How to use result from one service to assign another

So I have one relatively simple service here

apply Service "ccp_is_in_recovery_status" {
  import "pg_service_template" 

  vars.pg_action   = "ccp_is_in_recovery_status"

}

It returns a value of 1 if a postgresql database is a replica and a value of 2 if it is a primary.

I have another service that monitors for database replica delay.

apply Service "ccp_replication_lag_size_bytes" {
  import "pg_service_template"

  vars.pg_action   = "ccp_replication_lag_size_bytes"

   if (vars.ccp_replication_lag_size_bytes_alert == "true") {
      vars.pg_compare  = "1"

      vars.pg_warning = "536870912"
      if (host.vars.ccp_replication_lag_size_bytes_warning != "") {
        vars.pg_warning = host.vars.ccp_replication_lag_size_bytes_warning
      }
      vars.pg_critical = "1073741824"
      if (host.vars.ccp_replication_lag_size_bytes_warning != "") {
        vars.pg_critical = host.vars.ccp_replication_lag_size_bytes_critical
      }
     
  }

  assign where host.vars.pg_primary_with_streaming_replica == "true" 
}

I currently assign the replication lag service by checking a host variable pg_primary_with_streaming_replica. However I would like to automate this more so we don’t have to keep updating the icinga host configuration every time there is a database failover. I just want the primary to have the replication monitoring and have it switch which systems have that service depending on the recover status.

Is it possible to retrieve the result of ccp_is_in_recovery_status to use as an “assign where” criteria? I tried retrieving it with get_service() but there doesn’t seem to be a simple numerical result field that just contains the value. The closest I’ve found is

last_check_result -> output = "ccp_is_in_recovery_status OK: ccp_is_in_recovery_status: 1 "

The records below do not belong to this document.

(** ** Data model *)

Inductive cardinality :=
| Unlimited
| Fixed (count : Z)
| Range (min max : Z).

Record header := Header {
  level : nat;
  name : pystr;
  card : cardinality;
  required : bool;
  notes : pystr
}.

(** ** Header grammar *)

Module Grammar.

(** [X+?] followed by [tail]: the shortest non-empty run of [allowed]
    characters after which [tail] matches. *)
Fixpoint lazy_plus {T} (allowed : ascii -> bool) (tail : pystr -> option T)
    (s : pystr) : option (pystr * T) :=
  match s with
  | [] => None
  | c :: s' =>
      if allowed c then
        match tail s' with
        | Some t => Some ([c], t)
        | None => match lazy_plus allowed tail s' with
                  | Some (g, t) => Some (c :: g, t)
                  | None => None
                  end
        end
      else None
  end.

(** Splits at the first occurrence of [c]. *)
Fixpoint until (c : ascii) (s : pystr) : option (pystr * pystr) :=
  match s with
  | [] => None
  | d :: s' => if Py.eqc d c then Some ([], s')
               else match until c s' with
                    | Some (b, r) => Some (d :: b, r)
                    | None => None
                    end
  end.

(** [\s*(\[[^\]]*\])]: the group and what follows it. *)
Definition bracket_group (s : pystr) : option (pystr * pystr) :=
  match Py.lstrip s with
  | "["%char :: r => match until "]"%char r with
                | Some (b, rest) => Some ("["%char :: b ++ ["]"%char], rest)
                | None => None
                end
  | _ => None
  end.

(** The optional notes group and the end of the pattern: blanks, a bar,
    blanks and the rest of the line (group 4), or nothing at all.  Lines
    come from a split at newlines, so the dot matches every character of
    the rest and the end anchor is the end of the line. *)
Definition notes_tail (s : pystr) : option (option pystr) :=
  match Py.lstrip s with
  | "|"%char :: r => Some (Some (Py.lstrip r))
  | _ => match s with
         | [] => Some None
         | _ :: _ => None
         end
  end.
Lemma client_before_cases (env : nat -> Env) (k : nat) :
  match client_before env None k with
  | Some client =>
      exists j rawKey,
        j < k /\ (forall i, i < j -> keyless (env i))
        /\ OPENAI_API_KEY (env j) = Some rawKey
        /\ apiKey client = trim rawKey /\ trim rawKey <> []
  | None => forall i, i < k -> keyless (env i)
  end.
Proof.
  induction k as [|k IH]; simpl; [intros i Hi; lia|].
  destruct (client_before env None k) as [client|] eqn:Hk; simpl.
  - destruct IH as (j & rawKey & Hj & Hrest). exists j, rawKey. split; [lia | done].
  - assert (keyless (env k) -> forall i, i < S k -> keyless (env i)) as Hall.
    { intros Hlast i Hi. destruct (decide (i = k)) as [->|Hne]; [done|].
      apply IH. lia. }
    unfold getOpenAIClient, nonempty.
    destruct (OPENAI_API_KEY (env k)) as [rawKey|] eqn:Hkey.
    + case_bool_decide as Hblank; simpl.
      * apply Hall. unfold keyless. by rewrite Hkey.
      * exists k, rawKey. repeat split; try done. lia.
    + simpl. apply Hall. unfold keyless. by rewrite Hkey.
Qed.

(** X13.  The client is made at the first call that finds a key which is not
    blank, with that key trimmed, and it serves every later call whatever
    the environment says then; until such a call, every call throws the
    key error and keeps nothing. *)
Theorem client_is_made_once (env : nat -> Env) (k : nat) :
  match client_before env None k with
  | Some client =>
      exists j rawKey,
        j < k /\ (forall i, i < j -> keyless (env i))
        /\ OPENAI_API_KEY (env j) = Some rawKey
        /\ apiKey client = trim rawKey /\ trim rawKey <> []
        /\ (forall n, k <= n ->
              getOpenAIClient (env n) (client_before env None n)
              = (Some client, Normal client))
  | None =>
      forall i, i < k ->
        getOpenAIClient (env i) (client_before env None i)
        = (None, Throw (ErrorObject key_error))
  end.
Proof.
  pose proof (client_before_cases env k) as Hcases.
  destruct (client_before env None k) as [client|] eqn:Hk.
  - destruct Hcases as (j & rawKey & Hj & Hfirst & Hkey & Hc & Hne).
    exists j, rawKey. repeat split; try done.
    intros n Hn. by rewrite (client_kept env None client k n Hk Hn).
  - intros i Hi.
    assert (client_before env None i = None) as ->.
    { destruct (client_before env None i) as [c|] eqn:Hc; [|done].
      rewrite (client_kept env None c i k Hc ltac:(lia)) in Hk. done. }
    apply keyless_throws. by apply Hcases.
Qed.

Moving the service around is in my eyes a bad design. What I typically do is having the same service on both nodes, on the active one doing the check and on the passive one just returning a text that active checks are on the other node and perhaps some (empty) perfdata so a graph is still drawn. If needed you can use something like Advanced Topics - Icinga 2 to get some more dynamic into the configuration.

Be happy to do something like this, but how do you determine which one is active/passive? Is that something you set in the hosts file and have to update on a change? That’s what I’m trying to avoid.

Will try looking at your doc reference to see if I can figure it out from there, but figured I’d ask as well since it’s not clear how after my initial reading.

How determine active/passive depends on the service, so for postgres a sql-statement querying pg_stat_replication or pg_is_in_recovery should do this (not very firm with postgres). So a wrapper around the normal plugin which determines the state first by doing such a statement, depending on the result run the actual check or only create some output.

Yes, I know how to determine that in PostgreSQL and I have that Service in my original post (ccp_is_in_recovery_status).

How are you determining in icinga itself whether to do the active check or the passive check on the host based on it being a primary or a replica?

Icinga can not do this but a plugin can do whatever you want, so simply write a wrapper plugin around the already existing one.

Pseudo code:

Take all arguments the real check needs
Run some code to determine if the node is the active one
If the node is the active one
    Run the real check with all parameters
else
    "Node is the passive one, check is not executed | perfdata=0" && exit 0
end
1 Like